AttributeError: 'numpy.ndarray' object has no attribute 'append'

## Array creation methods

When creating an array, you can specify the type you would like to store with the `dtype` parameter. A complete list can be found here: https://docs.scipy.org/doc/numpy/reference/arrays.scalars.html

In [7]:
np.array([1, 2, 3], dtype='float16')

array([ 1.,  2.,  3.], dtype=float16)

In order to create a 2-dimensional numpy array, supply a list of lists to the `array` function:

In [8]:
np.array([[1, 2, 3], [4, 5, 6], [7, 8, 9]], dtype='float16')

array([[ 1.,  2.,  3.],
       [ 4.,  5.,  6.],
       [ 7.,  8.,  9.]], dtype=float16)

**Task**: What does a 3-dimensional array look like? Can you create one?

Often you will know the size of the array initially, but not the elements. Therefore, Numpy offers functions in order to create arrays with placeholder content:

In [9]:
np.zeros((3,4))

array([[ 0.,  0.,  0.,  0.],
       [ 0.,  0.,  0.,  0.],
       [ 0.,  0.,  0.,  0.]])

In [10]:
np.ones((2,3,4))

array([[[ 1.,  1.,  1.,  1.],
        [ 1.,  1.,  1.,  1.],
        [ 1.,  1.,  1.,  1.]],

       [[ 1.,  1.,  1.,  1.],
        [ 1.,  1.,  1.,  1.],
        [ 1.,  1.,  1.,  1.]]])

In [11]:
np.empty((2,3))

array([[  2.58082344e-316,   6.94391548e-310,   5.39111785e-317],
       [  5.39113366e-317,   6.94387721e-310,   6.94390685e-310]])

In [15]:
np.identity(4)

array([[ 1.,  0.,  0.,  0.],
       [ 0.,  1.,  0.,  0.],
       [ 0.,  0.,  1.,  0.],
       [ 0.,  0.,  0.,  1.]])

To create sequences of numbers you can use the `arange` function:

In [12]:
np.arange(10, 30, 5)

array([10, 15, 20, 25])

In [13]:
np.arange(0, 2, 0.3)

array([ 0. ,  0.3,  0.6,  0.9,  1.2,  1.5,  1.8])

**Task**: Play around with the values and check the output

When `arange` is used with floating point arguments, it is generally not possible to predict the number of elements due to the finite floating point precision.
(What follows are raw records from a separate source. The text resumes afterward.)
Definition sim_strict : External Sim := {|
  Account_new _ _ _ _ w :=
    (Ok (sim_next w),
     {| sim_next := S (sim_next w); sim_connected := sim_connected w;
        sim_closed := sim_closed w; sim_script := sim_script w |});
  Account_connect a _ _ w :=
    sim_scripted (fun w => {| sim_next := sim_next w;
                              sim_connected := a :: sim_connected w;
                              sim_closed := sim_closed w;
                              sim_script := sim_script w |}) w;
  Account_disconnect a w :=
    sim_scripted (fun w => {| sim_next := sim_next w;
                              sim_connected :=
                                List.filter (fun r => negb (Nat.eqb a r))
                                            (sim_connected w);
                              sim_closed := sim_closed w;
                              sim_script := sim_script w |}) w;
  Account_verify_mfa a _ w :=
    sim_scripted (fun w => {| sim_next := sim_next w;
                              sim_connected := a :: sim_connected w;
                              sim_closed := sim_closed w;
                              sim_script := sim_script w |}) w;
  Account_refresh _ w := sim_scripted (fun w => w) w;
  Account_connected a w := mem_ref a (sim_connected w);
  ClientSession_closed s w := mem_ref s (sim_closed w);
  ClientSession_close s w :=
    sim_scripted (fun w => {| sim_next := sim_next w;
                              sim_connected := sim_connected w;
                              sim_closed := s :: sim_closed w;
                              sim_script := sim_script w |}) w;
  Callable_call _ w := sim_scripted (fun w => w) w
|}.

(** Outcomes for the script: a refused password, an unreachable service, a
    listener that fails. *)
Definition bad_password : result unit :=
  Raise (VivintSkyApiAuthenticationError "Invalid credentials").

Definition unreachable : result unit :=
  Raise (ClientConnectorError "Cannot connect to host").

Definition listener_failed : result unit :=
  Raise (OtherException "RuntimeError" "listener failed").

(** A hub without a stored password. *)
Definition hub_no_password : VivintHub :=
  {| _data := <["username" := "user"]> ∅;
     __undo_listener := Some 7;
     account := None;
     logged_in := true;
     session := 0 |}.

(** A sub-device of the sensor, which has no owning panel of its own. *)
Definition sub_sensor_13 : VivintDevice :=
  {| class_of := Device_class; id := PyInt 13; panel_id := PyInt 100;
     is_subdevice := true; parent := Some sensor_12; alarm_panel := None;
     name := Some "Remote"; manufacturer := None; model := Some "R1";
     software_version := None; capabilities := None; features := None |}.

(** A device that says it is a sub-device and has no parent. *)
Definition orphan : VivintDevice :=
  plain_device Device_class (PyInt 14) (PyInt 100) true None (Some panel_100).

(** A named device of the panel. *)
Definition keypad_15 : VivintDevice :=
  {| class_of := Device_class; id := PyInt 15; panel_id := PyInt 100;
     is_subdevice := false; parent := None; alarm_panel := Some panel_100;
     name := Some "Keypad"; manufacturer := None; model := None;
     software_version := None; capabilities := None; features := None |}.

Definition tamper : EntityDescription := {| key := "tamper" |}.

(** A sub-device of the keypad, without a name of its own. *)
Definition keypad_remote_17 : VivintDevice :=
  {| class_of := {| class_name := "Remote"; subclass_of_AlarmPanel := false |};
     id := PyInt 17; panel_id := PyInt 100;
     is_subdevice := true; parent := Some keypad_15; alarm_panel := None;
     name := None; manufacturer := None; model := None;
     software_version := None; capabilities := None; features := None |}.

(** A failed TLS handshake, of a class derived from
    [ClientConnectorError]. *)
Definition ssl_failed : result unit :=
  Raise (Subclass "ClientConnectorSSLError"
           (ClientConnectorError "certificate verify failed")).

(** The sensor's record as another poll might deliver it: the same ids
    under another name. *)
Definition sensor_12_renamed : VivintDevice :=
  {| class_of := Device_class; id := PyInt 12; panel_id := PyInt 100;
     is_subdevice := false; parent := None; alarm_panel := Some panel_100;
     name := Some "Hall"; manufacturer := Some "Vivint"; model := None;
     software_version := None; capabilities := None; features := None |}.

Section StrictRuns.
Local Existing Instance vivint_const.
Local Existing Instance sim_strict.

(** A hub logged in on the strict client, with a script under which the
    account's [disconnect] and the session's [close] return and the
    listener fails. *)
Definition strict_logged_in_state : State Sim :=
  after (login true true (state_0 [Ok tt; Ok tt; Ok tt; listener_failed])).
End StrictRuns.

(** * Properties *)

(** ** Helper facts *)

Lemma py_in_elem_of (x : Z) (l : list Z) : py_in x l = true <-> x ∈ l.
Proof.
  induction l as [|y l IH]; simpl.
  - split; [discriminate | intros Hin; inversion Hin].
  - destruct (Z.eqb_spec y x) as [->|Hne].
    + split; [intros _; left | reflexivity].
    + rewrite IH. split.
      * intros Hin. now right.
      * intros Hin. inversion Hin; subst; [congruence | assumption].
Qed.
Thus, it is usually better to use the function `linspace` that takes the number of elements that we want as an argument:

In [14]:
np.linspace(0, 2, 9)

array([ 0.  ,  0.25,  0.5 ,  0.75,  1.  ,  1.25,  1.5 ,  1.75,  2.  ])

In [17]:
np.logspace(-2, 2, 5)

array([  1.00000000e-02,   1.00000000e-01,   1.00000000e+00,
         1.00000000e+01,   1.00000000e+02])

## Printing Arrays

Numpy prints arrays as following

- the last axis is printed from left to right
- the second-to-last is printed from top to bottom
- the rest are also printed from top to bottom, with each slice separated from the next by an empty line

This means, 1-dimensional arrays are printed as rows, 2-dimensional arrays as matrices and 3-dimensional arays as lists of matrices.
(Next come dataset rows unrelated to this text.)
(** A request whose reply makes the checker raise is the last of the run,
    and its exception is the result of the loop. *)
Lemma loop_stops_at_raise net py table w k url p e0 :
  length (sent w) <= k ->
  sent (snd (for_each table (fun '(n, a) => entry net py n a) w)) !! k = Some (url, p) ->
  outcome (net k url p) = Raise e0 ->
  fst (for_each table (fun '(n, a) => entry net py n a) w) = Raise e0 /\
  length (sent (snd (for_each table (fun '(n, a) => entry net py n a) w))) = S k.
Proof.
  revert w. induction table as [|[name address] table IH]; intros w Hk Hlook Hraise.
  - cbn in Hlook. apply lookup_lt_Some in Hlook. lia.
  - rewrite loop_cons in *.
    destruct (entry_trace net py name address w) as (res & reqs & lines & E & Hend).
    rewrite E in *.
    destruct Hend as [e H1 | b1 r1 e H1 H2 | b1 r1 b2 r2 res H1 H2 Hres].
    + cbn [fst snd sent] in *.
      apply lookup_last_request in Hlook as [-> [= -> ->]]; [|assumption].
      rewrite length_snoc. split; congruence.
    + cbn [fst snd sent] in *.
      apply lookup_entry_requests in Hlook
        as [[-> [= -> ->]] | [[-> [= -> ->]] | [Hge Hlt]]]; try assumption.
      * congruence.
      * rewrite length_app. cbn. split; [congruence|lia].
      * rewrite length_app in Hlt. cbn in Hlt. lia.
    + destruct res as [u|e].
      * destruct (loop_extends net py table
                    (World (sent w ++ [(url_of "devnet", payload_of address);
                                       (url_of "mainnet-beta", payload_of address)])
                           (stdout w ++ header name address :: lines)))
          as (reqs' & lines' & Hext).
        assert (S (S (length (sent w))) <= k) as Hge.
        { rewrite Hext in Hlook. cbn [sent] in Hlook.
          rewrite <- app_assoc in Hlook. cbn [app] in Hlook.
          apply lookup_entry_requests in Hlook
            as [[-> [= -> ->]] | [[-> [= -> ->]] | [Hge _]]];
            try assumption; congruence. }
        apply IH; [|assumption|assumption].
        cbn [sent]. rewrite length_app. cbn. lia.
      * exfalso. cbn [snd sent] in Hlook.
        apply lookup_entry_requests in Hlook
          as [[-> [= -> ->]] | [[-> [= -> ->]] | [Hge Hlt]]];
          try assumption; try congruence.
        rewrite length_app in Hlt. cbn in Hlt. lia.
Qed.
In order to illustrate this, we will use the function `reshape`, which gives a new shape to the array without changing its data:

In [18]:
np.arange(12).reshape(4, 3)

array([[ 0,  1,  2],
       [ 3,  4,  5],
       [ 6,  7,  8],
       [ 9, 10, 11]])

In [19]:
np.arange(24).reshape(2, 3, 4)

array([[[ 0,  1,  2,  3],
        [ 4,  5,  6,  7],
        [ 8,  9, 10, 11]],

       [[12, 13, 14, 15],
        [16, 17, 18, 19],
        [20, 21, 22, 23]]])

If the array us too large to be printed, numpy will skip the central part of the array and only print the corners:

In [20]:
np.arange(10000)

array([   0,    1,    2, ..., 9997, 9998, 9999])

## Arithmetic operations

Arithmetic operations are applied elementwise, with a new array being created and filled with the result:

In [26]:
a = np.array([20, 30, 40, 50])
b = np.arange(4)

print(a)
print(b)

[20 30 40 50]
[0 1 2 3]


In [27]:
c = a - b
print(c)

[20 29 38 47]


In [28]:
 b**2

array([0, 1, 4, 9])

In [30]:
 10 * np.sin(a)

array([ 9.12945251, -9.88031624,  7.4511316 , -2.62374854])

In [31]:
np.log(a)

array([ 2.99573227,  3.40119738,  3.68887945,  3.91202301])

In [32]:
a < 35

array([ True,  True, False, False], dtype=bool)

Unlike in many matrix languages, the product operator * operates elementwise in Numpy arrays:

In [34]:
A = np.array([[1,1],
              [0,1]])

B = np.array([[2,0],
              [3,4]])
A * B

array([[2, 0],
       [0, 4]])

If you would like to use the matrix product, use Numpy's `dot` function:

In [35]:
np.dot(A, B)

array([[5, 4],
       [3, 4]])